The task » Copy each entry below exactly.

(Items from a dataset)
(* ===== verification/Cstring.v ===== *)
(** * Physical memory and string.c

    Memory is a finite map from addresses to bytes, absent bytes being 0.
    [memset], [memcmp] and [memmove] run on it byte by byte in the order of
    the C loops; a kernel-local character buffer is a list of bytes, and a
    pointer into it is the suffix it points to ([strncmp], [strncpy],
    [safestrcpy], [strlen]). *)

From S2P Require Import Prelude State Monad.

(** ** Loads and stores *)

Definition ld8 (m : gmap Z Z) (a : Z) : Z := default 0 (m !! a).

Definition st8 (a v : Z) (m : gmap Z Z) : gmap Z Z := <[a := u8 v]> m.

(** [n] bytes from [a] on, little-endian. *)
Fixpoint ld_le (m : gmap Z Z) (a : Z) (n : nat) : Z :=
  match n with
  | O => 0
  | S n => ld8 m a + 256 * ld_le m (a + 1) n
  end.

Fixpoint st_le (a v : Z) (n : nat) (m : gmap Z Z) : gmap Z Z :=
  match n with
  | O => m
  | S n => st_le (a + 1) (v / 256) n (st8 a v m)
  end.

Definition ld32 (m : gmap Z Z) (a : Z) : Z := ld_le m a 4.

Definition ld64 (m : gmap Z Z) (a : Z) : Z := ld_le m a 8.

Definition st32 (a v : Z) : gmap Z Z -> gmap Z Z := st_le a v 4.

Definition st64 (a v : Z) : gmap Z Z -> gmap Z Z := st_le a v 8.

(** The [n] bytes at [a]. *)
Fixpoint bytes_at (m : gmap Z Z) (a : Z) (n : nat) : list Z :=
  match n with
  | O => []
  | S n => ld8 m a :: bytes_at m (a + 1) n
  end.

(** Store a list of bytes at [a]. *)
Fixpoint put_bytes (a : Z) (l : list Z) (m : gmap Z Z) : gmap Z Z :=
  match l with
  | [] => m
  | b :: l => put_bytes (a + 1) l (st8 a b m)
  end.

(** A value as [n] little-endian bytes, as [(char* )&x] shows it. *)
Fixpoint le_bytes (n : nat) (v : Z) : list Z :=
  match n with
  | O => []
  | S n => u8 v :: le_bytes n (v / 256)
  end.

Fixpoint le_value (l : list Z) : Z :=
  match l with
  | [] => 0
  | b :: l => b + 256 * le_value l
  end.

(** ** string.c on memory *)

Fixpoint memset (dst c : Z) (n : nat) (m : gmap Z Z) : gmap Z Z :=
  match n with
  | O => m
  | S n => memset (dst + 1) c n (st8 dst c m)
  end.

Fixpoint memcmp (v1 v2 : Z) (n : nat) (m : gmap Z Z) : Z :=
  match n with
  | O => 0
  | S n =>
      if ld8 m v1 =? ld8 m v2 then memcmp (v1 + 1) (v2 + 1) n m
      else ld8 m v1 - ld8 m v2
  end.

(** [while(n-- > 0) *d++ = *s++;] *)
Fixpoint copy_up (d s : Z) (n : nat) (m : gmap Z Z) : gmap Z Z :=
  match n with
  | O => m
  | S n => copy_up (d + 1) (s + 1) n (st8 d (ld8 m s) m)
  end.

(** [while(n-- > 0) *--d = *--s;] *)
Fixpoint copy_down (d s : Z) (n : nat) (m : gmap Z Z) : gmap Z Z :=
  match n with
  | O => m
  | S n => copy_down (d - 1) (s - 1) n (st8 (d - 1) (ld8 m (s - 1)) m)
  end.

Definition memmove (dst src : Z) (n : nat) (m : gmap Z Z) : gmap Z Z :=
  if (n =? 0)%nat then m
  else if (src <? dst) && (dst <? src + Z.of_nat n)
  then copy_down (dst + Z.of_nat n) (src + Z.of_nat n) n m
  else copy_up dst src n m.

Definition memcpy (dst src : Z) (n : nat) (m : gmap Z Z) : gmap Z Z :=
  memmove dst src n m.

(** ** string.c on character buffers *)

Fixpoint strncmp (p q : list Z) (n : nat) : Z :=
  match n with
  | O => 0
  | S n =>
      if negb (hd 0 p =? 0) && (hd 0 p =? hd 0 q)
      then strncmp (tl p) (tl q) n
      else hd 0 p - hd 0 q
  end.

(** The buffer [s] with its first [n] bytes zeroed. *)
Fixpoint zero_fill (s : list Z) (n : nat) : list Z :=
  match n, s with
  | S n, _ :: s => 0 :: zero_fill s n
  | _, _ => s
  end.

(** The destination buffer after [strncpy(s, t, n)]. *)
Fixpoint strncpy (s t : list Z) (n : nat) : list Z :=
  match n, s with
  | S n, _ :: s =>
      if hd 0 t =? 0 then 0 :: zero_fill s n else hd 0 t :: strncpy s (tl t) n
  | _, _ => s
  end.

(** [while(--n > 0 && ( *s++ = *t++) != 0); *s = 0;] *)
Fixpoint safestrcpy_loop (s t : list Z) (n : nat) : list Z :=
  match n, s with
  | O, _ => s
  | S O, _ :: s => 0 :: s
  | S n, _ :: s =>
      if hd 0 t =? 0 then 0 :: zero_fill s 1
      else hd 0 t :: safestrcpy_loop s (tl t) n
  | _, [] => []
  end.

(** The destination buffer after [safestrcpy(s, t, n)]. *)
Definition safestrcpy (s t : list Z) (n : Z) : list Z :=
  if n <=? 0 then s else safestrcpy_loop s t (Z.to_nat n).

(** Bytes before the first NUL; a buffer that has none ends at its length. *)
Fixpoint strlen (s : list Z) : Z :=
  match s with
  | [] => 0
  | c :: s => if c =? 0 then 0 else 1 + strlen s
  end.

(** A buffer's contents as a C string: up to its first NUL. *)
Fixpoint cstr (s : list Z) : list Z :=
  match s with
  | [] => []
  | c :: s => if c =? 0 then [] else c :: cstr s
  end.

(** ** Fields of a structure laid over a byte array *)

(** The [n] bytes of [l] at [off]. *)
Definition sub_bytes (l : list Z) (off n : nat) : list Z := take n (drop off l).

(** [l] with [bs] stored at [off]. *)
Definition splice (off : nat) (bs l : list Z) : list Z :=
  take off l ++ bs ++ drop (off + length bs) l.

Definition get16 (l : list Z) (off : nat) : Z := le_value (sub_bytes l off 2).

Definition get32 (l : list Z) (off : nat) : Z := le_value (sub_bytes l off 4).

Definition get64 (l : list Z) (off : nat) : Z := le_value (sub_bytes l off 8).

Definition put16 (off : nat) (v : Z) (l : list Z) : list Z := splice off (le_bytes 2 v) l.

Completed exercise »
(* ===== verification/Cstring.v ===== *)
(** * Physical memory and string.c

    Memory is a finite map from addresses to bytes, absent bytes being 0.
    [memset], [memcmp] and [memmove] run on it byte by byte in the order of
    the C loops; a kernel-local character buffer is a list of bytes, and a
    pointer into it is the suffix it points to ([strncmp], [strncpy],
    [safestrcpy], [strlen]). *)

From S2P Require Import Prelude State Monad.

(** ** Loads and stores *)

Definition ld8 (m : gmap Z Z) (a : Z) : Z := default 0 (m !! a).

Definition st8 (a v : Z) (m : gmap Z Z) : gmap Z Z := <[a := u8 v]> m.

(** [n] bytes from [a] on, little-endian. *)
Fixpoint ld_le (m : gmap Z Z) (a : Z) (n : nat) : Z :=
  match n with
  | O => 0
  | S n => ld8 m a + 256 * ld_le m (a + 1) n
  end.

Fixpoint st_le (a v : Z) (n : nat) (m : gmap Z Z) : gmap Z Z :=
  match n with
  | O => m
  | S n => st_le (a + 1) (v / 256) n (st8 a v m)
  end.

Definition ld32 (m : gmap Z Z) (a : Z) : Z := ld_le m a 4.

Definition ld64 (m : gmap Z Z) (a : Z) : Z := ld_le m a 8.

Definition st32 (a v : Z) : gmap Z Z -> gmap Z Z := st_le a v 4.

Definition st64 (a v : Z) : gmap Z Z -> gmap Z Z := st_le a v 8.

(** The [n] bytes at [a]. *)
Fixpoint bytes_at (m : gmap Z Z) (a : Z) (n : nat) : list Z :=
  match n with
  | O => []
  | S n => ld8 m a :: bytes_at m (a + 1) n
  end.

(** Store a list of bytes at [a]. *)
Fixpoint put_bytes (a : Z) (l : list Z) (m : gmap Z Z) : gmap Z Z :=
  match l with
  | [] => m
  | b :: l => put_bytes (a + 1) l (st8 a b m)
  end.

(** A value as [n] little-endian bytes, as [(char* )&x] shows it. *)
Fixpoint le_bytes (n : nat) (v : Z) : list Z :=
  match n with
  | O => []
  | S n => u8 v :: le_bytes n (v / 256)
  end.

Fixpoint le_value (l : list Z) : Z :=
  match l with
  | [] => 0
  | b :: l => b + 256 * le_value l
  end.

(** ** string.c on memory *)

Fixpoint memset (dst c : Z) (n : nat) (m : gmap Z Z) : gmap Z Z :=
  match n with
  | O => m
  | S n => memset (dst + 1) c n (st8 dst c m)
  end.

Fixpoint memcmp (v1 v2 : Z) (n : nat) (m : gmap Z Z) : Z :=
  match n with
  | O => 0
  | S n =>
      if ld8 m v1 =? ld8 m v2 then memcmp (v1 + 1) (v2 + 1) n m
      else ld8 m v1 - ld8 m v2
  end.

(** [while(n-- > 0) *d++ = *s++;] *)
Fixpoint copy_up (d s : Z) (n : nat) (m : gmap Z Z) : gmap Z Z :=
  match n with
  | O => m
  | S n => copy_up (d + 1) (s + 1) n (st8 d (ld8 m s) m)
  end.

(** [while(n-- > 0) *--d = *--s;] *)
Fixpoint copy_down (d s : Z) (n : nat) (m : gmap Z Z) : gmap Z Z :=
  match n with
  | O => m
  | S n => copy_down (d - 1) (s - 1) n (st8 (d - 1) (ld8 m (s - 1)) m)
  end.

Definition memmove (dst src : Z) (n : nat) (m : gmap Z Z) : gmap Z Z :=
  if (n =? 0)%nat then m
  else if (src <? dst) && (dst <? src + Z.of_nat n)
  then copy_down (dst + Z.of_nat n) (src + Z.of_nat n) n m
  else copy_up dst src n m.

Definition memcpy (dst src : Z) (n : nat) (m : gmap Z Z) : gmap Z Z :=
  memmove dst src n m.

(** ** string.c on character buffers *)

Fixpoint strncmp (p q : list Z) (n : nat) : Z :=
  match n with
  | O => 0
  | S n =>
      if negb (hd 0 p =? 0) && (hd 0 p =? hd 0 q)
      then strncmp (tl p) (tl q) n
      else hd 0 p - hd 0 q
  end.

(** The buffer [s] with its first [n] bytes zeroed. *)
Fixpoint zero_fill (s : list Z) (n : nat) : list Z :=
  match n, s with
  | S n, _ :: s => 0 :: zero_fill s n
  | _, _ => s
  end.

(** The destination buffer after [strncpy(s, t, n)]. *)
Fixpoint strncpy (s t : list Z) (n : nat) : list Z :=
  match n, s with
  | S n, _ :: s =>
      if hd 0 t =? 0 then 0 :: zero_fill s n else hd 0 t :: strncpy s (tl t) n
  | _, _ => s
  end.

(** [while(--n > 0 && ( *s++ = *t++) != 0); *s = 0;] *)
Fixpoint safestrcpy_loop (s t : list Z) (n : nat) : list Z :=
  match n, s with
  | O, _ => s
  | S O, _ :: s => 0 :: s
  | S n, _ :: s =>
      if hd 0 t =? 0 then 0 :: zero_fill s 1
      else hd 0 t :: safestrcpy_loop s (tl t) n
  | _, [] => []
  end.

(** The destination buffer after [safestrcpy(s, t, n)]. *)
Definition safestrcpy (s t : list Z) (n : Z) : list Z :=
  if n <=? 0 then s else safestrcpy_loop s t (Z.to_nat n).

(** Bytes before the first NUL; a buffer that has none ends at its length. *)
Fixpoint strlen (s : list Z) : Z :=
  match s with
  | [] => 0
  | c :: s => if c =? 0 then 0 else 1 + strlen s
  end.

(** A buffer's contents as a C string: up to its first NUL. *)
Fixpoint cstr (s : list Z) : list Z :=
  match s with
  | [] => []
  | c :: s => if c =? 0 then [] else c :: cstr s
  end.

(** ** Fields of a structure laid over a byte array *)

(** The [n] bytes of [l] at [off]. *)
Definition sub_bytes (l : list Z) (off n : nat) : list Z := take n (drop off l).

(** [l] with [bs] stored at [off]. *)
Definition splice (off : nat) (bs l : list Z) : list Z :=
  take off l ++ bs ++ drop (off + length bs) l.

Definition get16 (l : list Z) (off : nat) : Z := le_value (sub_bytes l off 2).

Definition get32 (l : list Z) (off : nat) : Z := le_value (sub_bytes l off 4).

Definition get64 (l : list Z) (off : nat) : Z := le_value (sub_bytes l off 8).

Definition put16 (off : nat) (v : Z) (l : list Z) : list Z := splice off (le_bytes 2 v) l.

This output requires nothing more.